- **About this task**: Keep to one stretch of the data below, the lines from the one with "bo_copyinmap := fun" up to and including the one with "Definition bag_inv (b", and return that stretch exactly.

- **Stored data entries**:
- - - - -

(* ===== verification/KmsgSamples.v ===== *)
(** * Sample messages

    A small implementation of the interface of KmsgBody.v: the state is the
    list of the rights and the list of the copies that are outside of spaces
    and tasks.  Releasing what is not there is an error.  The names from 1 to
    999 denote rights; one array can be allocated at a time. *)

From S2P Require Import Prelude Names Splay Table Space Hash Entry World Port Mqueue Right Object.
From S2P Require Import MachPort Kmsg KmsgBody KmsgBodyInv KmsgCopyin KmsgCopyout.

Fixpoint list_remove {A} `{EqDecision A} (x : A) (l : list A) : option (list A) :=
  match l with
  | [] => None
  | y :: l => if decide (x = y) then Some l else cons y <$> list_remove x l
  end.

Lemma list_remove_perm {A} `{EqDecision A} (x : A) l k :
  l ≡ₚ x :: k -> exists l', list_remove x l = Some l' /\ l' ≡ₚ k.
Proof.
  intros Hl. assert (Hin : x ∈ l) by (rewrite Hl; by left).
  enough (exists l', list_remove x l = Some l' /\ l ≡ₚ x :: l') as (l' & Hr & Hp).
  { exists l'. split; [done|]. rewrite Hp in Hl. by apply Permutation_cons_inv in Hl. }
  clear Hl. induction l as [|y l IH]; [by apply elem_of_nil in Hin|]. simpl.
  destruct (decide (x = y)) as [->|Hne]; [by exists l|].
  apply elem_of_cons in Hin as [?|Hin]; [done|]. destruct (IH Hin) as (l' & -> & Hp).
  exists (y :: l'). split; [done|]. rewrite Hp. constructor.
Qed.

Definition bag : Type := list (Z * Z) * list Z.

Definition add_right (object name : Z) : M bag unit := modify (fun b => ((object, name) :: b.1, b.2)).
Definition drop_right (object name : Z) : M bag unit := fun b =>
  match list_remove (object, name) b.1 with Some l => Some (tt, (l, b.2)) | None => None end.
Definition drop_valid (object name : Z) : M bag unit :=
  when (IO_VALID object) (drop_right object name).
Definition add_copy (copy : Z) : M bag unit := modify (fun b => (b.1, copy :: b.2)).
Definition drop_copy (copy : Z) : M bag unit := fun b =>
  match list_remove copy b.2 with Some l => Some (tt, (b.1, l)) | None => None end.

Definition bag_object (port : Z) : Z := port + 100000.
Definition bag_named (port : Z) : bool := (0 <? port) && (port <? 1000).

Definition bag_copyin (port name : Z) : M bag (kern_return * Z) :=
  if bag_named port then
    match ipc_object_copyin_type name with
    | Some newname => add_right (bag_object port) newname;; mret (KERN_SUCCESS, bag_object port)
    | None => crash
    end
  else mret (KERN_INVALID_NAME, 0).

Definition bag_header (k : ipc_kmsg) : ipc_kmsg :=
  set_header (Z.lor (Z.land (msgh_bits k) MACH_MSGH_BITS_COMPLEX) MACH_MSG_TYPE_PORT_SEND)
    (bag_object (msgh_remote_port k)) 0 k.

Definition bag_copyin_header (k : ipc_kmsg) : M bag (Z * ipc_kmsg) :=
  if bag_named (msgh_remote_port k) then
    add_right (bag_object (msgh_remote_port k)) MACH_MSG_TYPE_PORT_SEND;; mret (MACH_MSG_SUCCESS, bag_header k)
  else mret (MACH_SEND_INVALID_DEST, k).

Definition bag_copyout_header (k : ipc_kmsg) : M bag (Z * ipc_kmsg) :=
  drop_right (msgh_remote_port k) (MACH_MSGH_BITS_REMOTE (msgh_bits k));;
  drop_valid (msgh_local_port k) (MACH_MSGH_BITS_LOCAL (msgh_bits k));;
  mret (MACH_MSG_SUCCESS, k).

Definition bag_kalloc (length : Z) (words : gmap Z Z) : option Z :=
  if bool_decide (map_Forall (fun a _ => a < 1048576 \/ 1048576 + length <= a) words) && (length <? 1048576)
  then Some 1048576 else None.

#[export] Instance bag_ops : BodyOps bag := {
  bo_copyin_header := fun _ k => bag_copyin_header k;
  bo_copyout_header := fun _ k => bag_copyout_header k;
  bo_copyin := bag_copyin;
  bo_copyin_compat := fun port name _ => bag_copyin port name;
  bo_object_header := fun port =>
    if bag_named port then
      add_right (bag_object port) MACH_MSG_TYPE_PORT_SEND;; mret (KERN_SUCCESS, bag_object port, MACH_MSG_TYPE_PORT_SEND)
    else mret (KERN_INVALID_NAME, 0, 0);
  bo_copyin_from_kernel := fun object name =>
    match ipc_object_copyin_type name with Some newname => add_right object newname | None => crash end;
  bo_circular := fun _ _ => mret false;
  bo_destroy := drop_right;
  bo_copyout := fun object name => drop_valid object name;; mret (0, object - 100000);
  bo_copyout_dest := fun object name => drop_right object name;; mret (Some (object - 100000));
  bo_copyout_compat := fun object name => drop_right object name;; mret (KERN_SUCCESS, object - 100000);
  bo_kotype := fun _ => mret 0;
  bo_marequest_destroy := fun _ => mret tt;
  bo_kalloc := bag_kalloc;
  bo_copyinmap := fun _ length => mret (Some (replicate (Z.to_nat ((length + 3) / 4)) 7));
  bo_vm_deallocate := fun _ _ => mret true;
  bo_vm_copyin := fun _ _ addr _ _ => add_copy addr;; mret (Some addr);
  bo_discard := drop_copy;
  bo_vm_allocate := fun _ => mret (KERN_SUCCESS, 8192);
  bo_copyoutmap := fun _ _ => mret tt;
  bo_vm_copyout := fun copy => drop_copy copy;; mret (KERN_SUCCESS, 8192)
}.

Definition bag_inv (b : bag) (R : list (Z * Z)) (C : list Z) : Prop := b.1 ≡ₚ R /\ b.2 ≡ₚ C.

Lemma drop_right_spec b R C object name :
  bag_inv b ((object, name) :: R) C -> mwp (drop_right object name) (fun _ b' => bag_inv b' R C) b.
Proof.
  intros [Hr Hc]. destruct (list_remove_perm _ _ _ Hr) as (l & Hrem & Hl).
  exists tt, (l, b.2). unfold drop_right. rewrite Hrem. split; [done|]. by split.
Qed.

Lemma drop_valid_spec b R C object name :
  bag_inv b (carries object name ++ R) C -> mwp (drop_valid object name) (fun _ b' => bag_inv b' R C) b.
Proof.
  unfold drop_valid, carries. destruct (IO_VALID object); [apply drop_right_spec|]. intros Hb. by apply mwp_ret.
Qed.

Lemma drop_copy_spec b R C copy :
  bag_inv b R (copy :: C) -> mwp (drop_copy copy) (fun _ b' => bag_inv b' R C) b.
Proof.
  intros [Hr Hc]. destruct (list_remove_perm _ _ _ Hc) as (l & Hrem & Hl).
  exists tt, (b.1, l). unfold drop_copy. rewrite Hrem. split; [done|]. by split.
Qed.

Lemma bag_object_valid port : bag_named port = true -> IO_VALID (bag_object port) = true.
Proof.
  unfold bag_named, bag_object, IO_VALID. rewrite andb_true_iff, !Z.ltb_lt. intros Hp.
  unfold IO_NULL, IO_DEAD, u32_max. rewrite !(proj2 (Z.eqb_neq _ _)) by (simpl; lia). done.
Qed.

Lemma bag_copyin_spec b R C port name newname :
  bag_inv b R C -> ipc_object_copyin_type name = Some newname ->
  mwp (bag_copyin port name) (fun r b' =>
    if bool_decide (r.1 = KERN_SUCCESS)
    then bag_inv b' (carries r.2 newname ++ R) C /\ (newname = MACH_MSG_TYPE_PORT_RECEIVE -> IO_VALID r.2 = true)
    else bag_inv b' R C) b.
Proof.
  intros [Hr Hc] Ht. unfold bag_copyin. destruct (bag_named port) eqn:Hp; [|by apply mwp_ret].
  rewrite Ht. apply mwp_bind, mwp_modify, mwp_ret. unfold carries. simpl. rewrite bag_object_valid by done.
  split; [split; [by constructor|done]|done].
Qed.

#[export] Program Instance bag_laws : BodyLaws bag := {| bl_inv := bag_inv |}.
Next Obligation. intros b R R' C C' HR HC [? ?]. split; by etrans. Qed.
Next Obligation.
  intros b R C notify k [Hr Hc]. simpl. unfold bag_copyin_header.
  destruct (bag_named (msgh_remote_port k)) eqn:Hp; [|by apply mwp_ret].
  apply mwp_bind, mwp_modify, mwp_ret. cbn [fst snd]. rewrite Z.eqb_refl.
  assert (Hh : [(bag_object (msgh_remote_port k), MACH_MSG_TYPE_PORT_SEND)] = header_rights (bag_header k)).
  { unfold header_rights, bag_header. cbn. do 2 f_equal. symmetry. unfold MACH_MSGH_BITS_REMOTE.
    by rewrite Z.land_lor_distr_l, <- Z.land_assoc, Z.land_0_r. }
  split_and!; [|by apply bag_object_valid|done|done].
  change (bag_inv ([(bag_object (msgh_remote_port k), MACH_MSG_TYPE_PORT_SEND)] ++ b.1, b.2)
    (header_rights (bag_header k) ++ R) C). rewrite Hh. split; [by apply Permutation_app_head|done].
Qed.
Next Obligation.
  intros b R C notify k Hinv. simpl. unfold bag_copyout_header. apply mwp_bind.
  eapply mwp_mono; [exact (drop_right_spec _ _ _ _ _ Hinv)|]. intros [] b1 Hb1. apply mwp_bind.
  eapply mwp_mono; [exact (drop_valid_spec _ _ _ _ _ Hb1)|]. intros [] b2 Hb2. by apply mwp_ret.
Qed.
Next Obligation. intros. by apply bag_copyin_spec. Qed.
Next Obligation. intros. by apply bag_copyin_spec. Qed.
Next Obligation. intros. by apply mwp_ret. Qed.
Next Obligation. intros. by apply drop_right_spec. Qed.
Next Obligation.
  intros b R C object name Hinv. apply mwp_bind. eapply mwp_mono; [by apply drop_valid_spec|].
  intros [] b1 Hb1. by apply mwp_ret.
Qed.
Next Obligation. intros. by apply mwp_ret. Qed.
Next Obligation.
  intros length words data. simpl. unfold bag_kalloc. destruct (bool_decide_reflect
    (map_Forall (fun a _ => a < 1048576 \/ 1048576 + length <= a) words)) as [Hw|]; [|done]. simpl.
  destruct (Z.ltb_spec length 1048576); [|done]. intros [= <-]. split_and!; [done..|lia|].
  intros a Ha. destruct (words !! a) eqn:Hl; [|done]. apply Hw in Hl. lia.
Qed.
Next Obligation.
  intros b R C addr length Hinv Hl. apply mwp_ret. split; [done|]. intros l [= <-].
  rewrite length_replicate, Z2Nat.id; [done|]. apply Z.div_pos; lia.
Qed.
Next Obligation. intros. by apply mwp_ret. Qed.
Next Obligation.
  intros b R C lists steal addr length dealloc [Hr Hc]. apply mwp_bind, mwp_modify, mwp_ret.
  split; [done|]. by constructor.
Qed.
Next Obligation. intros. by apply drop_copy_spec. Qed.
Next Obligation. intros. by apply mwp_ret. Qed.
Next Obligation. intros. by apply mwp_ret. Qed.
Next Obligation.
  intros b R C copy Hinv. apply mwp_bind. eapply mwp_mono; [by apply drop_copy_spec|].
  intros [] b1 Hb1. by apply mwp_ret.
Qed.

(** ** Messages *)

(** A short descriptor. *)
Definition short_type (name size number : Z) (inline : bool) : Z :=
  name + 256 * size + 65536 * number + (if inline then 268435456 else 0).

Definition body_memory (ikm : Z) (body : list Z) : gmap Z Z := array_words (ikm + sizeof_header) body.
Definition body_header (bits dest : Z) (body : list Z) : ipc_kmsg :=
  mk_kmsg 0 bits (sizeof_header + 4 * Z.of_nat (length body)) dest 0.

Definition sample_ikm : Z := 4096.
Definition complex_bits (dest_type : Z) : Z := Z.lor MACH_MSGH_BITS_COMPLEX dest_type.

(** Two port names in the message, three in an array, and some data. *)
Definition sample_body : list Z :=
  [short_type MACH_MSG_TYPE_MAKE_SEND 32 2 true; 1; 2;
   short_type MACH_MSG_TYPE_MOVE_SEND 32 3 false; 777;
   short_type 8 8 100 false; 5000].

Definition sample_kmsg : ipc_kmsg := body_header (complex_bits MACH_MSG_TYPE_COPY_SEND) 5 sample_body.

(** The second name in the message is wrong. *)
Definition wrong_body : list Z :=
  [short_type 8 8 100 false; 5000; short_type MACH_MSG_TYPE_MAKE_SEND 32 2 true; 1; 2000].

(** A long descriptor: so many ports that their size in bits is 32 bits, when
    it is computed in 32 bits. *)
Definition overflow_body : list Z :=
  [805306368; MACH_MSG_TYPE_MAKE_SEND + 65536 * 32; 134217729; 1].
Definition overflow_kmsg : ipc_kmsg := body_header (complex_bits MACH_MSG_TYPE_PORT_SEND) 5 overflow_body.

(** Data that has the type of a send right, in an old message. *)
Definition forged_body : list Z :=
  [short_type 8 8 100 false; 5000; short_type MACH_MSG_TYPE_PORT_SEND 32 1 true; 123456].
Definition forged_kmsg : ipc_kmsg := body_header 0 5 forged_body.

- - - - -

- **Completed exercise**:
  bo_copyinmap := fun _ length => mret (Some (replicate (Z.to_nat ((length + 3) / 4)) 7));
  bo_vm_deallocate := fun _ _ => mret true;
  bo_vm_copyin := fun _ _ addr _ _ => add_copy addr;; mret (Some addr);
  bo_discard := drop_copy;
  bo_vm_allocate := fun _ => mret (KERN_SUCCESS, 8192);
  bo_copyoutmap := fun _ _ => mret tt;
  bo_vm_copyout := fun copy => drop_copy copy;; mret (KERN_SUCCESS, 8192)
}.

Definition bag_inv (b : bag) (R : list (Z * Z)) (C : list Z) : Prop := b.1 ≡ₚ R /\ b.2 ≡ₚ C.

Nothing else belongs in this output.